• _Assignment_
Beginning with the line where "Section Invariant." appears, please restate each line of the records below word for word until the last one, inclusive, and nothing else.

Segment Start: Exercise data

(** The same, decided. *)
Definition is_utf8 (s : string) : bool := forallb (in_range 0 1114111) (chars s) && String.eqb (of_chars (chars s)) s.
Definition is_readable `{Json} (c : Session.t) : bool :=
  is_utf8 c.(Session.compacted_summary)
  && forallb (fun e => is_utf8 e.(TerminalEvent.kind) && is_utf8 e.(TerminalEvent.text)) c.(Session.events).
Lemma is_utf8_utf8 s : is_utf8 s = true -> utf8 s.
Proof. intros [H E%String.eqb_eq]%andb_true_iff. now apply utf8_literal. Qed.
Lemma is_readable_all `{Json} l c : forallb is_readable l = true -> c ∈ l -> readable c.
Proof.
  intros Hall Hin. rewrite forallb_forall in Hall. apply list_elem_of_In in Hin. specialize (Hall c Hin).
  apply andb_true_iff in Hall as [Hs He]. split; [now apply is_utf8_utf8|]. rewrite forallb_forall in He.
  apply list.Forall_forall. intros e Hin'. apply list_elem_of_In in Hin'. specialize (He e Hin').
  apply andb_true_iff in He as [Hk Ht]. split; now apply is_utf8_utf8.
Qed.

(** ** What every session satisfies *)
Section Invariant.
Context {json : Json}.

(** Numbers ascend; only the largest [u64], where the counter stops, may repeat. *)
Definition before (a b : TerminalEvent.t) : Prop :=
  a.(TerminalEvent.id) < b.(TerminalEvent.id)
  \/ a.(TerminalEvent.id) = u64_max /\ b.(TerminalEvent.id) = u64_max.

Segment End: Exercise data

• _Completed task_
Section Invariant.
Context {json : Json}.

(** Numbers ascend; only the largest [u64], where the counter stops, may repeat. *)
Definition before (a b : TerminalEvent.t) : Prop :=
  a.(TerminalEvent.id) < b.(TerminalEvent.id)
  \/ a.(TerminalEvent.id) = u64_max /\ b.(TerminalEvent.id) = u64_max.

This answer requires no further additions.